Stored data
• • • •

(** Approvals bind: in every state that a fresh database reaches, whatever
    [GetDeliveryAuthorization] returns was read from an approval event that one
    human wrote once, for a valid request of the store's repository whose author
    and validator are other people, and the submission of the run's sprint is
    still approved; no second approval of the same delivery and attempt exists. *)
Theorem authorizations_bind s0 s st deliveryID attemptID auth s' :
  fresh (tables s0) → rtc (system anything) s0 s →
  GetDeliveryAuthorization st deliveryID attemptID s = (Ok (Some auth), s') →
  ∃ e original, e ∈ events (stream (tables s)) ∧ ev_scope e = store_scope st ∧
    ev_aggregate e = deliveryAuthorizationAggregateID deliveryID attemptID ∧
    lawful_approval (tables s) e original ∧ Decode (ev_payload e) = Ok auth ∧
    da_ApprovedBy auth = da_ApprovedBy original ∧
    rq_DeliveryID (da_Request auth) = deliveryID ∧ rq_AttemptID (da_Request auth) = attemptID ∧
    (∃ encoded, encodedDeliveryRequest (da_Request auth) = Ok (encoded, da_RequestSHA256 auth)) ∧
    ∀ e', e' ∈ events (stream (tables s)) → approval e' → ev_scope e' = store_scope st →
      ev_aggregate e' = deliveryAuthorizationAggregateID deliveryID attemptID → e' = e.
Proof.
  intros Hf Hs Hrun. destruct (history_approvals_ok _ _ _ Hs (fresh_approvals_ok _ Hf)) as [Hlaw Huniq].
  destruct (wp_run _ _ _ _ _ (wp_Get _ _ _ _) Hrun auth eq_refl) as (e & enc & digest & He & Hev & Hdec & Henc &
    Hh & Hby & _ & Hdel & Hatt & Hdig).
  apply authorization_event_true in Hev as (Hsc & Hap & Hag & _). destruct (Hlaw e He Hap) as [original Horig].
  exists e, original. split_and!; try done.
  - rewrite <-Hby. symmetry. by destruct (la_actor _ _ _ Horig) as (_ & -> & _).
  - exists enc. by rewrite Hdig.
  - intros e' He' Hap' Hsc' Hag'. apply Huniq; try done; congruence.
Qed.

(** C24. An approval is durable: after a first authorization of a request whose texts
    are valid, whatever the system does next, on a server that does not fail
    [GetDeliveryAuthorization] returns exactly what was approved. *)
Theorem authorization_durable `{!Reliable, !AuthorizationLaws} s0 s st request md auth s1 s2 :
  fresh (tables s0) → rtc (system anything) s0 s →
  AuthorizeDelivery st request md s = (Ok auth, s1) →
  idempotency_keys (canonical (tables s)) !! (tenantID st, authorize_scope st request, IdempotencyKey md) = None →
  forallb ValidString (authorization_texts auth) = true →
  rtc (system anything) s1 s2 →
  ∃ s3, GetDeliveryAuthorization st (rq_DeliveryID request) (rq_AttemptID request) s2 = (Ok (Some auth), s3) ∧
    tables s3 = tables s2.
Proof.
  intros Hf Hs Hrun Hunused Htexts Hs'.
  assert (sysstep (ByAuthorization st request md) s s1) as Hstep by by eexists.
  assert (approvals_ok (tables s2)) as [Hlaw Huniq].
  { eapply history_approvals_ok, step_approvals_ok, history_approvals_ok, fresh_approvals_ok; done. }
  destruct (swp_run _ _ _ _ _ (swp_AuthorizeDelivery _ _ _ _) Hrun) as [Hgr|[(rc & Hrc & _) _]]; [|congruence].
  destruct (granted_log _ _ _ _ _ _ Hgr) as (new & Hev & (e & He & Hap & Hnow) & _).
  assert (e ∈ events (stream (tables s2))) as He2.
  { eapply history_log; [exact Hs'|]. rewrite Hev. apply elem_of_app. by right. }
  pose proof (approved_lawful _ _ _ _ _ _ _ Hnow) as Hl.
  destruct Hgr as [<- Hdig Hby Hat _ _].
  destruct (authorizable_ok _ _ _ _ Hdig) as (Hv & Hh & _ & _ & Hscope & Henc).
  destruct Henc as [encoded Henc]. apply validated_request in Hv.
  assert (ev_scope e = store_scope st) as Hsc by by destruct Hnow as [_ (payload & id & _ & ->) _].
  destruct (twp_run (GetDeliveryAuthorization st (rq_DeliveryID (da_Request auth)) (rq_AttemptID (da_Request auth)))
    (λ o t', o = Some auth ∧ t' = tables s2) s2) as (o & s3 & Hrun3 & -> & Ht); [|by exists s3].
  apply (Get_reads st _ _ _ e auth encoded); [..|done|].
  - unfold ValidateDeliveryID. by rewrite (ro_delivery _ (ValidateDeliveryRequest_ok _ Hv)).
  - unfold ValidateDeliveryAttemptID. by rewrite (ro_attempt _ (ValidateDeliveryRequest_ok _ Hv)).
  - by apply aggregate_text.
  - eapply find_only; [exact He2| |].
    + apply authorization_event_true. destruct Hl as [_ [? ?] ? _ _ _ _ _ _]. done.
    + intros e' He' (Hsc' & Hap' & Hag' & _)%authorization_event_true. apply Huniq; try done; [congruence|].
      by rewrite Hag', (la_aggregate _ _ _ Hl).
  - destruct Hat as [n Hat]. apply (authorization_roundtrip auth); [done|by rewrite Hat|apply Hl].
  - destruct Hl as [_ _ _ (? & ? & _) [Ho [n Hn]] _ _ _ _]. split_and!; try done.
    rewrite Ho, Hn. change (postgresTimestamp ?c) with (timestamptz c). by rewrite timestamptz_idem.
Qed.
End system.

• • • •

EXERCISE GOAL:
All the lines above must appear again in the answer, word for word.

ANSWER SECTION:
(** Approvals bind: in every state that a fresh database reaches, whatever
    [GetDeliveryAuthorization] returns was read from an approval event that one
    human wrote once, for a valid request of the store's repository whose author
    and validator are other people, and the submission of the run's sprint is
    still approved; no second approval of the same delivery and attempt exists. *)
Theorem authorizations_bind s0 s st deliveryID attemptID auth s' :
  fresh (tables s0) → rtc (system anything) s0 s →
  GetDeliveryAuthorization st deliveryID attemptID s = (Ok (Some auth), s') →
  ∃ e original, e ∈ events (stream (tables s)) ∧ ev_scope e = store_scope st ∧
    ev_aggregate e = deliveryAuthorizationAggregateID deliveryID attemptID ∧
    lawful_approval (tables s) e original ∧ Decode (ev_payload e) = Ok auth ∧
    da_ApprovedBy auth = da_ApprovedBy original ∧
    rq_DeliveryID (da_Request auth) = deliveryID ∧ rq_AttemptID (da_Request auth) = attemptID ∧
    (∃ encoded, encodedDeliveryRequest (da_Request auth) = Ok (encoded, da_RequestSHA256 auth)) ∧
    ∀ e', e' ∈ events (stream (tables s)) → approval e' → ev_scope e' = store_scope st →
      ev_aggregate e' = deliveryAuthorizationAggregateID deliveryID attemptID → e' = e.
Proof.
  intros Hf Hs Hrun. destruct (history_approvals_ok _ _ _ Hs (fresh_approvals_ok _ Hf)) as [Hlaw Huniq].
  destruct (wp_run _ _ _ _ _ (wp_Get _ _ _ _) Hrun auth eq_refl) as (e & enc & digest & He & Hev & Hdec & Henc &
    Hh & Hby & _ & Hdel & Hatt & Hdig).
  apply authorization_event_true in Hev as (Hsc & Hap & Hag & _). destruct (Hlaw e He Hap) as [original Horig].
  exists e, original. split_and!; try done.
  - rewrite <-Hby. symmetry. by destruct (la_actor _ _ _ Horig) as (_ & -> & _).
  - exists enc. by rewrite Hdig.
  - intros e' He' Hap' Hsc' Hag'. apply Huniq; try done; congruence.
Qed.

(** C24. An approval is durable: after a first authorization of a request whose texts
    are valid, whatever the system does next, on a server that does not fail
    [GetDeliveryAuthorization] returns exactly what was approved. *)
Theorem authorization_durable `{!Reliable, !AuthorizationLaws} s0 s st request md auth s1 s2 :
  fresh (tables s0) → rtc (system anything) s0 s →
  AuthorizeDelivery st request md s = (Ok auth, s1) →
  idempotency_keys (canonical (tables s)) !! (tenantID st, authorize_scope st request, IdempotencyKey md) = None →
  forallb ValidString (authorization_texts auth) = true →
  rtc (system anything) s1 s2 →
  ∃ s3, GetDeliveryAuthorization st (rq_DeliveryID request) (rq_AttemptID request) s2 = (Ok (Some auth), s3) ∧
    tables s3 = tables s2.
Proof.
  intros Hf Hs Hrun Hunused Htexts Hs'.
  assert (sysstep (ByAuthorization st request md) s s1) as Hstep by by eexists.
  assert (approvals_ok (tables s2)) as [Hlaw Huniq].
  { eapply history_approvals_ok, step_approvals_ok, history_approvals_ok, fresh_approvals_ok; done. }
  destruct (swp_run _ _ _ _ _ (swp_AuthorizeDelivery _ _ _ _) Hrun) as [Hgr|[(rc & Hrc & _) _]]; [|congruence].
  destruct (granted_log _ _ _ _ _ _ Hgr) as (new & Hev & (e & He & Hap & Hnow) & _).
  assert (e ∈ events (stream (tables s2))) as He2.
  { eapply history_log; [exact Hs'|]. rewrite Hev. apply elem_of_app. by right. }
  pose proof (approved_lawful _ _ _ _ _ _ _ Hnow) as Hl.
  destruct Hgr as [<- Hdig Hby Hat _ _].
  destruct (authorizable_ok _ _ _ _ Hdig) as (Hv & Hh & _ & _ & Hscope & Henc).
  destruct Henc as [encoded Henc]. apply validated_request in Hv.
  assert (ev_scope e = store_scope st) as Hsc by by destruct Hnow as [_ (payload & id & _ & ->) _].
  destruct (twp_run (GetDeliveryAuthorization st (rq_DeliveryID (da_Request auth)) (rq_AttemptID (da_Request auth)))
    (λ o t', o = Some auth ∧ t' = tables s2) s2) as (o & s3 & Hrun3 & -> & Ht); [|by exists s3].
  apply (Get_reads st _ _ _ e auth encoded); [..|done|].
  - unfold ValidateDeliveryID. by rewrite (ro_delivery _ (ValidateDeliveryRequest_ok _ Hv)).
  - unfold ValidateDeliveryAttemptID. by rewrite (ro_attempt _ (ValidateDeliveryRequest_ok _ Hv)).
  - by apply aggregate_text.
  - eapply find_only; [exact He2| |].
    + apply authorization_event_true. destruct Hl as [_ [? ?] ? _ _ _ _ _ _]. done.
    + intros e' He' (Hsc' & Hap' & Hag' & _)%authorization_event_true. apply Huniq; try done; [congruence|].
      by rewrite Hag', (la_aggregate _ _ _ Hl).
  - destruct Hat as [n Hat]. apply (authorization_roundtrip auth); [done|by rewrite Hat|apply Hl].
  - destruct Hl as [_ _ _ (? & ? & _) [Ho [n Hn]] _ _ _ _]. split_and!; try done.
    rewrite Ho, Hn. change (postgresTimestamp ?c) with (timestamptz c). by rewrite timestamptz_idem.
Qed.
End system.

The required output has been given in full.